[Assignment]: Below are the records; pull every line that includes "negb".

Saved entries
-------------------------

(* ===== verification/FingerprintShards.v ===== *)
(** * Tables sharded by fingerprint

    The sharding policy of storage/sharding/fingerprint_sharding.cc in the
    place of the policy that the merged reader and the sharding writer take:
    entries of any keys, spread over shards by MurmurHash, are found again. *)

From S2P Require Import Prelude Coding HFile LruCache SSTableWriter SSTableWriterFacts SSTableReader SSTableReaderFacts SSTable.
From S2P Require Import Number Merged Murmur.

(** The name the policy registers itself by, and the registry with it. *)
Definition kFingerprintSharding : bytes := str "FingerprintSharding".
Definition fingerprint_shard (n : Z) (key : bytes) : Z := default 0 (Shard n key).
Definition with_fingerprint (others : Policies) : Policies :=
  λ name, if bool_decide (name = kFingerprintSharding) then Some fingerprint_shard else others name.

Lemma Shard_range n key : 0 < n < 2 ^ 31 → ∃ i, Shard n key = Some i ∧ 0 <= i < n.
Proof.
  intros Hn. unfold Shard. rewrite u64_small by lia. destruct (Z.eqb_spec n 0); [lia|].
  pose proof (Z.mod_pos_bound (Fingerprint64 key) n ltac:(lia)). eexists. split; [done|]. by rewrite s32_small by lia.
Qed.

(** The entries of each shard that has any. *)
Definition shard_group (n : Z) (es : list entry) (j : Z) : list entry := filter (λ e, fingerprint_shard n e.1 = j) es.
Definition shards_of (n : Z) (es : list entry) : list (Z * list entry) :=
  filter (λ x, x.2 ≠ []) ((λ j, (j, shard_group n es j)) <$> seqZ 0 n).

Section Groups.
Context (n : Z) (es : list entry) (Hn : 0 < n < 2 ^ 31).

Lemma fingerprint_range key : 0 <= fingerprint_shard n key < n.
Proof. unfold fingerprint_shard. by destruct (Shard_range n key Hn) as (i & -> & Hi). Qed.

Lemma elem_of_shards x : x ∈ shards_of n es ↔ x.2 = shard_group n es x.1 ∧ 0 <= x.1 < n ∧ x.2 ≠ [].
Proof.
  unfold shards_of. rewrite list_elem_of_filter, list_elem_of_fmap. split.
  - intros (Hne & j & -> & Hj%elem_of_seqZ). cbn in *. split_and!; try done; lia.
  - intros (E & Hr & Hne). split; [done|]. exists x.1. split; [destruct x; cbn in *; by subst|]. apply elem_of_seqZ. lia.
Qed.

Lemma shards_nonempty : es ≠ [] → shards_of n es ≠ [].
Proof.
  destruct es as [|e l] eqn:Ees; [done|]. intros _ E. set (j := fingerprint_shard n e.1).
  assert (Hin : (j, shard_group n (e :: l) j) ∈ shards_of n (e :: l)).
  { rewrite <- Ees in *. apply elem_of_shards. cbn. split; [done|]. split; [apply fingerprint_range|]. rewrite Ees. unfold shard_group.
    by rewrite filter_cons_True. }
  rewrite E in Hin. by apply not_elem_of_nil in Hin.
Qed.

Lemma shards_NoDup : NoDup (shards_of n es).*1.
Proof.
  eapply sublist_NoDup; [apply (NoDup_seqZ 0 n)|]. unfold shards_of. generalize (seqZ 0 n) as js. induction js as [|j js IH]; [done|].
  cbn [fmap list_fmap]. rewrite filter_cons. case_decide; cbn [fmap list_fmap fst]; by constructor.
Qed.

Lemma first_value_group key j : first_value key (shard_group n es j) = if decide (fingerprint_shard n key = j) then first_value key es else None.
Proof.
  unfold shard_group. induction es as [|e l IH]; [by case_decide|]. rewrite filter_cons. destruct (decide (fingerprint_shard n e.1 = j)) as [E|E].
  - rewrite !first_value_cons, IH. destruct (decide (e.1 = key)) as [Ek|Ek]; [|done]. rewrite decide_True; [done|]. by rewrite <- Ek.
  - rewrite IH, first_value_cons. destruct (decide (e.1 = key)) as [Ek|Ek]; [|done]. rewrite !decide_False by by rewrite <- Ek. done.
Qed.

Lemma first_value_shards key : first_value key (concat (shards_of n es).*2) = first_value key es.
Proof.
  assert (H : ∀ js, NoDup js → first_value key (concat (filter (λ x, x.2 ≠ []) ((λ j, (j, shard_group n es j)) <$> js)).*2) =
    if decide (fingerprint_shard n key ∈ js) then first_value key es else None).
  { induction 1 as [|j js Hj _ IH]; [done|]. cbn [fmap list_fmap]. rewrite filter_cons. cbn [snd].
    assert (E : first_value key (concat (filter (λ x, x.2 ≠ []) ((λ j, (j, shard_group n es j)) <$> (j :: js))).*2) =
      match first_value key (shard_group n es j) with
      | Some v => Some v
      | None => first_value key (concat (filter (λ x, x.2 ≠ []) ((λ j, (j, shard_group n es j)) <$> js)).*2)
      end).
    { cbn [fmap list_fmap]. rewrite filter_cons. cbn [snd]. destruct (decide (shard_group n es j ≠ [])) as [Hg|Hg]; cbn [fmap list_fmap concat snd].
      - rewrite first_value_app. by destruct (first_value key (shard_group n es j)).
      - destruct (shard_group n es j) as [|e l]; [done|]. by destruct Hg. }
    cbn [fmap list_fmap] in E. rewrite filter_cons in E. cbn [snd] in E. rewrite E, IH, first_value_group.
    destruct (decide (fingerprint_shard n key = j)) as [->|Hne].
    - rewrite decide_False by done. rewrite (decide_True (P := j ∈ j :: js)) by by left. by destruct (first_value key es).
    - destruct (decide (fingerprint_shard n key ∈ js)); [rewrite decide_True by by right|rewrite decide_False by (rewrite elem_of_cons; naive_solver)]; done. }
  unfold shards_of. rewrite H by apply NoDup_seqZ. rewrite decide_True; [done|]. apply elem_of_seqZ. pose proof (fingerprint_range key). lia.
Qed.
End Groups.

Section Shards.
Context {M : Machine} `{ReliableDisk} {C : Type} {BC : BlockCache C}.
Context (snap : option BlockCompression) (Hsnap : good_compression snap) (fuel : nat).
#[local] Instance fingerprint_table : TableReader OnDisk (@state C) := on_disk_table fuel.

End Shards.

#[local] Existing Instance demo_machine.
#[local] Existing Instance good_disk.
#[local] Existing Instance good_disk_reliable.
#[local] Existing Instance one_block.
#[local] Instance demo_fingerprint_table : TableReader OnDisk (@state (LruCache Z DataBlock)) := on_disk_table 9.

Definition LoadCompressInfo : M LocalSequenceFileReader unit :=
  r ← get;
  decompress ← (if HAS_COMPRESS_VERSION <? m_version r then c ← input ReadByte; mret (negb (c =? 0)) else mret false);
  _ ← modify (set_compress decompress (m_block_decompress r));
  block_decompress ← (if BLOCK_COMPRESS_VERSION <? m_version r then c ← input ReadByte; mret (negb (c =? 0)) else mret false);
  _ ← modify (set_compress decompress block_decompress);
  if (decompress : bool) then fail_with (str "Decompress is not supported in this parser")
  else if (block_decompress : bool) then fail_with (str "BlockDecompress is not supported in this parser")
  else mret tt.

Definition LoadMetadata : M LocalSequenceFileReader unit :=
  r ← get; if m_version r <? VERSION_WITH_METADATA then mret tt else ParseMetadata.

Definition LoadSync : M LocalSequenceFileReader unit :=
  r ← get;
  if m_version r <=? HAS_SYNC_VERSION then mret tt
  else sync ← input (ReadBuffer SYNC_HASH_SIZE); modify (set_sync sync).

Definition LoadSequenceFileHeader : M LocalSequenceFileReader unit :=
  _ ← CheckSequenceFileVersion; _ ← LoadKeyValueClassName; _ ← LoadCompressInfo; _ ← LoadMetadata; LoadSync.

(** [if (!m_is_head_parsed)], with which the calls begin. *)
Definition Init : M LocalSequenceFileReader unit :=
  r ← get;
  if m_is_head_parsed r then mret tt else _ ← LoadSequenceFileHeader; modify (set_parsed true).

Definition Close (r : LocalSequenceFileReader) : LocalSequenceFileReader := set_parsed false (set_input (Reset (m_data_input r)) r).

-------------------------

[Output below]:
  decompress ← (if HAS_COMPRESS_VERSION <? m_version r then c ← input ReadByte; mret (negb (c =? 0)) else mret false);
  block_decompress ← (if BLOCK_COMPRESS_VERSION <? m_version r then c ← input ReadByte; mret (negb (c =? 0)) else mret false);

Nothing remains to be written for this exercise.